▶ **Task directions**
Exact reproduction of all the data is needed.

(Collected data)

(** * aligner/config.py: the configuration objects of the aligner

    A shallow embedding of [aligner/config.py] and the properties of its
    configuration classes.

    Layout of the development:
    - [Py]: the Python values the module handles, exceptions as a result
      type, [str], [repr], arithmetic on numbers;
    - [Float64]: binary64 rounding, used by the true division of integers
      and by [repr] of floats;
    - [Dict]: insertion-ordered dictionaries;
    - [Os]: [os.path.join], [os.makedirs] and [open(path, 'w')] over a small
      file-system state;
    - [Config]: the classes of [config.py], one definition per method;
    - the theorems. *)

From Stdlib Require Import ZArith Lia Bool List Ascii String.
From Corelib Require Import SpecFloat.
From stdpp Require Import base option list gmap strings pretty.

Set Warnings "-register-all".
Local Open Scope Z_scope.

(** ** Exceptions *)

Inductive exn :=
  | AttributeError
  | TypeError
  | ZeroDivisionError
  | OverflowError
  | ValueError
  | FileExistsError
  | FileNotFoundError
  | IsADirectoryError
  | NotADirectoryError
  | OSError.

(** A computation that returns or raises. *)
Inductive result (A : Type) :=
  | Ok (a : A)
  | Raise (e : exn).
Arguments Ok {A} a.
Arguments Raise {A} e.

#[global] Instance result_ret : MRet result := @Ok.
#[global] Instance result_bind : MBind result := fun A B f m =>
  match m with
  | Ok a => f a
  | Raise e => Raise e
  end.

(** ** Binary64 *)

Module Float64.

Definition prec : Z := 53.
Definition emax : Z := 1024.

(** Smallest exponent of a unit in the last place (subnormal range). *)
Definition emin : Z := -1074.

(** [n / d] rounded to the nearest integer, ties to even
    ([0 <= n], [0 < d]). *)
Definition div_rne (n d : Z) : Z :=
  let q := n / d in
  let r := n mod d in
  if 2 * r <? d then q
  else if d <? 2 * r then q + 1
  else if Z.even q then q else q + 1.

(** The fraction [a / (b * 2^e)] as numerator and denominator. *)
Definition scaled (a b e : Z) : Z * Z :=
  if 0 <=? e then (a, b * 2 ^ e) else (a * 2 ^ (- e), b).

(** Exponent of the unit in the last place of the binary64 nearest to
    [a / b] ([0 < a], [0 < b]): the [e] with
    [2^52 <= a / (b * 2^e) < 2^53], or [emin] below the normal range. *)
Definition ulp_exp (a b : Z) : Z :=
  let e0 := Z.log2 a - Z.log2 b - prec in
  let '(n, d) := scaled a b e0 in
  Z.max emin (if n <? 2 ^ prec * d then e0 else e0 + 1).

(** Packs sign, integer significand [0 <= m <= 2^53] and exponent. *)
Definition pack (s : bool) (m e : Z) : spec_float :=
  let '(m, e) := if m =? 2 ^ prec then (2 ^ (prec - 1), e + 1) else (m, e) in
  match m with
  | Zpos p => if e <=? emax - prec then S754_finite s p e else S754_infinity s
  | _ => S754_zero s
  end.

(** The binary64 nearest to [a / b], ties to even, with sign [s]
    ([0 < a], [0 < b]); infinite when out of range. *)
Definition round_quot (s : bool) (a b : Z) : spec_float :=
  let e := ulp_exp a b in
  let '(n, d) := scaled a b e in
  pack s (div_rne n d) e.

(** The binary64 nearest to the integer [z]. *)
Definition of_Z (z : Z) : spec_float :=
  if z =? 0 then S754_zero false else round_quot (z <? 0) (Z.abs z) 1.

(** The float that the decimal literal [digits * 10^exp10] denotes. *)
Definition of_decimal (digits exp10 : Z) : spec_float :=
  if digits =? 0 then S754_zero false
  else if 0 <=? exp10 then round_quot false (digits * 10 ^ exp10) 1
  else round_quot false digits (10 ^ (- exp10)).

▶ **Exercise response**
(** * aligner/config.py: the configuration objects of the aligner

    A shallow embedding of [aligner/config.py] and the properties of its
    configuration classes.

    Layout of the development:
    - [Py]: the Python values the module handles, exceptions as a result
      type, [str], [repr], arithmetic on numbers;
    - [Float64]: binary64 rounding, used by the true division of integers
      and by [repr] of floats;
    - [Dict]: insertion-ordered dictionaries;
    - [Os]: [os.path.join], [os.makedirs] and [open(path, 'w')] over a small
      file-system state;
    - [Config]: the classes of [config.py], one definition per method;
    - the theorems. *)

From Stdlib Require Import ZArith Lia Bool List Ascii String.
From Corelib Require Import SpecFloat.
From stdpp Require Import base option list gmap strings pretty.

Set Warnings "-register-all".
Local Open Scope Z_scope.

(** ** Exceptions *)

Inductive exn :=
  | AttributeError
  | TypeError
  | ZeroDivisionError
  | OverflowError
  | ValueError
  | FileExistsError
  | FileNotFoundError
  | IsADirectoryError
  | NotADirectoryError
  | OSError.

(** A computation that returns or raises. *)
Inductive result (A : Type) :=
  | Ok (a : A)
  | Raise (e : exn).
Arguments Ok {A} a.
Arguments Raise {A} e.

#[global] Instance result_ret : MRet result := @Ok.
#[global] Instance result_bind : MBind result := fun A B f m =>
  match m with
  | Ok a => f a
  | Raise e => Raise e
  end.

(** ** Binary64 *)

Module Float64.

Definition prec : Z := 53.
Definition emax : Z := 1024.

(** Smallest exponent of a unit in the last place (subnormal range). *)
Definition emin : Z := -1074.

(** [n / d] rounded to the nearest integer, ties to even
    ([0 <= n], [0 < d]). *)
Definition div_rne (n d : Z) : Z :=
  let q := n / d in
  let r := n mod d in
  if 2 * r <? d then q
  else if d <? 2 * r then q + 1
  else if Z.even q then q else q + 1.

(** The fraction [a / (b * 2^e)] as numerator and denominator. *)
Definition scaled (a b e : Z) : Z * Z :=
  if 0 <=? e then (a, b * 2 ^ e) else (a * 2 ^ (- e), b).

(** Exponent of the unit in the last place of the binary64 nearest to
    [a / b] ([0 < a], [0 < b]): the [e] with
    [2^52 <= a / (b * 2^e) < 2^53], or [emin] below the normal range. *)
Definition ulp_exp (a b : Z) : Z :=
  let e0 := Z.log2 a - Z.log2 b - prec in
  let '(n, d) := scaled a b e0 in
  Z.max emin (if n <? 2 ^ prec * d then e0 else e0 + 1).

(** Packs sign, integer significand [0 <= m <= 2^53] and exponent. *)
Definition pack (s : bool) (m e : Z) : spec_float :=
  let '(m, e) := if m =? 2 ^ prec then (2 ^ (prec - 1), e + 1) else (m, e) in
  match m with
  | Zpos p => if e <=? emax - prec then S754_finite s p e else S754_infinity s
  | _ => S754_zero s
  end.

(** The binary64 nearest to [a / b], ties to even, with sign [s]
    ([0 < a], [0 < b]); infinite when out of range. *)
Definition round_quot (s : bool) (a b : Z) : spec_float :=
  let e := ulp_exp a b in
  let '(n, d) := scaled a b e in
  pack s (div_rne n d) e.

(** The binary64 nearest to the integer [z]. *)
Definition of_Z (z : Z) : spec_float :=
  if z =? 0 then S754_zero false else round_quot (z <? 0) (Z.abs z) 1.

(** The float that the decimal literal [digits * 10^exp10] denotes. *)
Definition of_decimal (digits exp10 : Z) : spec_float :=
  if digits =? 0 then S754_zero false
  else if 0 <=? exp10 then round_quot false (digits * 10 ^ exp10) 1
  else round_quot false digits (10 ^ (- exp10)).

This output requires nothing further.